- Stored records -
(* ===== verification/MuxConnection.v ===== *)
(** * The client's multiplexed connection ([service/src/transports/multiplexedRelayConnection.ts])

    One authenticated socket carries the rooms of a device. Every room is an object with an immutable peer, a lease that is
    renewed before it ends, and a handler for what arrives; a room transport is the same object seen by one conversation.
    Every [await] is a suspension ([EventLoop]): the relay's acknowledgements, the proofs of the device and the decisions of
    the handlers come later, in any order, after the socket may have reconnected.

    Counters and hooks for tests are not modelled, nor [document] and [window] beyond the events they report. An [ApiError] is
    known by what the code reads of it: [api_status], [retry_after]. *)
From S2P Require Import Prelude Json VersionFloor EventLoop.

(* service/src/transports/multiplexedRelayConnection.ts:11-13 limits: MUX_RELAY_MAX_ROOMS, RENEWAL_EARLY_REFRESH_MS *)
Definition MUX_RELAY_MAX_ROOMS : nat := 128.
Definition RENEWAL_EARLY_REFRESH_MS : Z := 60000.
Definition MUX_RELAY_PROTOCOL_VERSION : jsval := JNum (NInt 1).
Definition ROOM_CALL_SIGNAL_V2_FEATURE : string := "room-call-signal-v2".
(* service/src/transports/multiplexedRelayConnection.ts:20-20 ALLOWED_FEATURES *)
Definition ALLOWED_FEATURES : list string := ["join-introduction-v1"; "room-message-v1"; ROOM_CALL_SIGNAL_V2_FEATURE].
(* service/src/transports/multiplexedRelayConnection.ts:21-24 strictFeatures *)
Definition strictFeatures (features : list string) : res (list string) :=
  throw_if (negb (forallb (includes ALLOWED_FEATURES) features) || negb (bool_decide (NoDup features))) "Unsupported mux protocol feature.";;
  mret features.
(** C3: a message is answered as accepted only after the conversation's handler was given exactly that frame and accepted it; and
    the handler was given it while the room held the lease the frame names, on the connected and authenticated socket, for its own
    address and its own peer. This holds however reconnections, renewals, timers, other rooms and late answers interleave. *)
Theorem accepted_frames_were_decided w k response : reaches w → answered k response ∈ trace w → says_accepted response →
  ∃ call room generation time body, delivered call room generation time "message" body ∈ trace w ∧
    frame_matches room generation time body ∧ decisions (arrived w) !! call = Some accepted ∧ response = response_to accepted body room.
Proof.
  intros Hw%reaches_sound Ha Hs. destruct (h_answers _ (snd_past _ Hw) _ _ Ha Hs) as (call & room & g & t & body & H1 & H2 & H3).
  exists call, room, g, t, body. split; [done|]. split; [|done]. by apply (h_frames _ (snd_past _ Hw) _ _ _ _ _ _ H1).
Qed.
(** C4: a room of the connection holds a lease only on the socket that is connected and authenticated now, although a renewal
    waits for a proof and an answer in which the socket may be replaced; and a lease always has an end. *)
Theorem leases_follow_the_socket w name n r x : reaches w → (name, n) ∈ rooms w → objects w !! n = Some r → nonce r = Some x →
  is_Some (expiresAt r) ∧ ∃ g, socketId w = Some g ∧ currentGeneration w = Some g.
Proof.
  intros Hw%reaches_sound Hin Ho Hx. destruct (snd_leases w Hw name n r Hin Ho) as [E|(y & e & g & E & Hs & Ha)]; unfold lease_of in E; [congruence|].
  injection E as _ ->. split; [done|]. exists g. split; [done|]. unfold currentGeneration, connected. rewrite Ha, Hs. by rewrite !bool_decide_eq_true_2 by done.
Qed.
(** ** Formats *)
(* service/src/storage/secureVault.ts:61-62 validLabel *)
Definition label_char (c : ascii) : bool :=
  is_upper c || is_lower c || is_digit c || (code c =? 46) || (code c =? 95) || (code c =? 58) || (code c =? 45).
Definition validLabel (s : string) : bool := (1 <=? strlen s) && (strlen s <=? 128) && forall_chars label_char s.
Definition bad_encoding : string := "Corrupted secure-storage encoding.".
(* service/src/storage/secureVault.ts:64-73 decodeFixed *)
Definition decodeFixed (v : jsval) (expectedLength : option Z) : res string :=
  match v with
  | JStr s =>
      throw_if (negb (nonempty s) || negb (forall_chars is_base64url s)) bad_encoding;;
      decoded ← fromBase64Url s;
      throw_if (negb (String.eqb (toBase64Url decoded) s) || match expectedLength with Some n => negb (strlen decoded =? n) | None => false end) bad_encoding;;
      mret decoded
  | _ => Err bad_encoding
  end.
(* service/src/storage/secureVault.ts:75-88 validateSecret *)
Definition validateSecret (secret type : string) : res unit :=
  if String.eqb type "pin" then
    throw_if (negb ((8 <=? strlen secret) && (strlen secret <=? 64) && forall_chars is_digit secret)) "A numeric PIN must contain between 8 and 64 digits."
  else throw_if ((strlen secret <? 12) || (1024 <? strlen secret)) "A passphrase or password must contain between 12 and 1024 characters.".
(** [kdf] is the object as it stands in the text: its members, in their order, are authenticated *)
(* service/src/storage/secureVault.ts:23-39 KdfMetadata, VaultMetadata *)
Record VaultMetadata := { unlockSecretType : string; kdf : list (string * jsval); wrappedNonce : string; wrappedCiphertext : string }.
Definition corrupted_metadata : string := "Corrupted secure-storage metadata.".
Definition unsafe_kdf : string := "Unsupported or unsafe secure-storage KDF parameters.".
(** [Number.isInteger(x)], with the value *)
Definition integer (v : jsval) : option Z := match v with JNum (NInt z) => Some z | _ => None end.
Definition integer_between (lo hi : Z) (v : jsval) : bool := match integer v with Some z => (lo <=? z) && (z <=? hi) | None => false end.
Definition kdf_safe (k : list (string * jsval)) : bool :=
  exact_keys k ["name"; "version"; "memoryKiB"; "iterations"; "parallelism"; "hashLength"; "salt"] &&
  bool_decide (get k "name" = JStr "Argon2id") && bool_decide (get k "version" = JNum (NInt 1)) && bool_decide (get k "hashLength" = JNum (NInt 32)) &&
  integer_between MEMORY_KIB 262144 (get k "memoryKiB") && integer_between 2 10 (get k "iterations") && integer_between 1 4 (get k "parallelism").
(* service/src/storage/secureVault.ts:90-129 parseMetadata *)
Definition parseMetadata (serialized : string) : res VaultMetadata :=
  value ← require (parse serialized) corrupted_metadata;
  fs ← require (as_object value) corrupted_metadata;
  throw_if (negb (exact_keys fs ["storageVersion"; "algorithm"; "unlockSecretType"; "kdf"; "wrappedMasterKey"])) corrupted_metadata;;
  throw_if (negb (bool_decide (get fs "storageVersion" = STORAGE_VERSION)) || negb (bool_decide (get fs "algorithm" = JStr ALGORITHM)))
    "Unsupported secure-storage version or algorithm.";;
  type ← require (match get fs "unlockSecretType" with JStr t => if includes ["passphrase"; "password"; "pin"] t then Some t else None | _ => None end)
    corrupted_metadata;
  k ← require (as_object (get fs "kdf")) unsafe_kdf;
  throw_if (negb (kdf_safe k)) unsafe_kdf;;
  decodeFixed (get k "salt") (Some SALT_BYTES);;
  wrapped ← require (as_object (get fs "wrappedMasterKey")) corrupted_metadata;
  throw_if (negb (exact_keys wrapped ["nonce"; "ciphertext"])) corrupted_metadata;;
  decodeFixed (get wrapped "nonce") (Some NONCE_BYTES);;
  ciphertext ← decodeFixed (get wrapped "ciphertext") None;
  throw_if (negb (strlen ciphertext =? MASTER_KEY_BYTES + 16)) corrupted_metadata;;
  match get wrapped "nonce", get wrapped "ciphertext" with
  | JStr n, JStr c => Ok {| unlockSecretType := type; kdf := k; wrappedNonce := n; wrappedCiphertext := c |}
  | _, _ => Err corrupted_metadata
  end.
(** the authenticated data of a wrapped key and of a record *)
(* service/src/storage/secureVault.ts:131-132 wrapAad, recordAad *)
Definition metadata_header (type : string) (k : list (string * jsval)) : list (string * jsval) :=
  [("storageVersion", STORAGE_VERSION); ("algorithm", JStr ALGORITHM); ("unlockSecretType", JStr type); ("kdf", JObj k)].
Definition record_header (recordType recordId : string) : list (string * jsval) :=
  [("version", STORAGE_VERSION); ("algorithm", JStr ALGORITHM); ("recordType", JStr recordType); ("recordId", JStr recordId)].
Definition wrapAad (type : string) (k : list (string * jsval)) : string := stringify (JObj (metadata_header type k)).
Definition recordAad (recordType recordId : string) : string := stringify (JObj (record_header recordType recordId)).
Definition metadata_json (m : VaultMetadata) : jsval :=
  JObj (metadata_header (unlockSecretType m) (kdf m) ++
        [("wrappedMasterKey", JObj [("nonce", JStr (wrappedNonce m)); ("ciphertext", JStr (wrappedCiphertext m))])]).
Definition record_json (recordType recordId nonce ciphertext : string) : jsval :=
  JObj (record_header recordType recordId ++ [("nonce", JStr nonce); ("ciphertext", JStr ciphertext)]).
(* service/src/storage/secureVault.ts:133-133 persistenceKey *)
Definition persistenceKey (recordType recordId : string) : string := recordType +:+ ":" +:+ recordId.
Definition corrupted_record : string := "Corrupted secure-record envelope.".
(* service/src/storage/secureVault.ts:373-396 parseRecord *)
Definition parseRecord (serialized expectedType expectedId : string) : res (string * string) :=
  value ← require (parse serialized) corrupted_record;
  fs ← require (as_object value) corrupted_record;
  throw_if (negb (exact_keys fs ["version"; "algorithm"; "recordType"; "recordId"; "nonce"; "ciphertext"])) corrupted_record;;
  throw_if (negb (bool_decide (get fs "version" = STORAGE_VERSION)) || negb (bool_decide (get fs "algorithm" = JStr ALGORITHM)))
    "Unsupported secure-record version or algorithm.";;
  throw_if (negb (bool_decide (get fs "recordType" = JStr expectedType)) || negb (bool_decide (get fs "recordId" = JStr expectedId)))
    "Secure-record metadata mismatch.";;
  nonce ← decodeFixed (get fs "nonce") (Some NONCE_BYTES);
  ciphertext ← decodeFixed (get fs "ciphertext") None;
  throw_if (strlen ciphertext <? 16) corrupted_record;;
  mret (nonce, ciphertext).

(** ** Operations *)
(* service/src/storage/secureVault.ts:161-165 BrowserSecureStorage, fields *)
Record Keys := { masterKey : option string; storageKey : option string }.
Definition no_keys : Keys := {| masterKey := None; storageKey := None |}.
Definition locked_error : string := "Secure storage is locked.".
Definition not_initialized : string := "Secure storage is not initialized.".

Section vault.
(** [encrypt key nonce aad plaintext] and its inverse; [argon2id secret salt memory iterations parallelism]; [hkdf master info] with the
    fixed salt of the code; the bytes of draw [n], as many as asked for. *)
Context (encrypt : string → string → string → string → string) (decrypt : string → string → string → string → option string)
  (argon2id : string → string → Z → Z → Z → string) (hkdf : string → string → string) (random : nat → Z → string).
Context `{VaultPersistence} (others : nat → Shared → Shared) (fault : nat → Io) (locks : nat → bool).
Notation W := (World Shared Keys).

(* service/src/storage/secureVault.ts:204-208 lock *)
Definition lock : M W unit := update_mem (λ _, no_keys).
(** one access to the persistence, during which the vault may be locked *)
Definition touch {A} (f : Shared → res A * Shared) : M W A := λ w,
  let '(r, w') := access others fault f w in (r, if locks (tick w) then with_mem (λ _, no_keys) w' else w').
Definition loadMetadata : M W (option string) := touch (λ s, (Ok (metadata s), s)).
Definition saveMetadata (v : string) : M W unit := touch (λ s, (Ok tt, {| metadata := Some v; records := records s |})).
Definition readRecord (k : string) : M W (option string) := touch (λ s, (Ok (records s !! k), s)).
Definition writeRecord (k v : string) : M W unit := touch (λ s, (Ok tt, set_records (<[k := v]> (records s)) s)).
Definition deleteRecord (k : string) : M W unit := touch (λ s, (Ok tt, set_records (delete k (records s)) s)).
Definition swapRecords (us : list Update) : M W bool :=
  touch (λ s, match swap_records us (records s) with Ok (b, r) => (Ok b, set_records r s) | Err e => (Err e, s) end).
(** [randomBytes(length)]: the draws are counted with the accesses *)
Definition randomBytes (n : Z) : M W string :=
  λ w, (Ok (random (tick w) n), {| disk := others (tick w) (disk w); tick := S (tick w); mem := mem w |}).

- Problem statement -
Filter the records above and return every line that holds the word "negb".

- Result of this task -
  throw_if (negb (forallb (includes ALLOWED_FEATURES) features) || negb (bool_decide (NoDup features))) "Unsupported mux protocol feature.";;
      throw_if (negb (nonempty s) || negb (forall_chars is_base64url s)) bad_encoding;;
      throw_if (negb (String.eqb (toBase64Url decoded) s) || match expectedLength with Some n => negb (strlen decoded =? n) | None => false end) bad_encoding;;
    throw_if (negb ((8 <=? strlen secret) && (strlen secret <=? 64) && forall_chars is_digit secret)) "A numeric PIN must contain between 8 and 64 digits."
  throw_if (negb (exact_keys fs ["storageVersion"; "algorithm"; "unlockSecretType"; "kdf"; "wrappedMasterKey"])) corrupted_metadata;;
  throw_if (negb (bool_decide (get fs "storageVersion" = STORAGE_VERSION)) || negb (bool_decide (get fs "algorithm" = JStr ALGORITHM)))
  throw_if (negb (kdf_safe k)) unsafe_kdf;;
  throw_if (negb (exact_keys wrapped ["nonce"; "ciphertext"])) corrupted_metadata;;
  throw_if (negb (strlen ciphertext =? MASTER_KEY_BYTES + 16)) corrupted_metadata;;
  throw_if (negb (exact_keys fs ["version"; "algorithm"; "recordType"; "recordId"; "nonce"; "ciphertext"])) corrupted_record;;
  throw_if (negb (bool_decide (get fs "version" = STORAGE_VERSION)) || negb (bool_decide (get fs "algorithm" = JStr ALGORITHM)))
  throw_if (negb (bool_decide (get fs "recordType" = JStr expectedType)) || negb (bool_decide (get fs "recordId" = JStr expectedId)))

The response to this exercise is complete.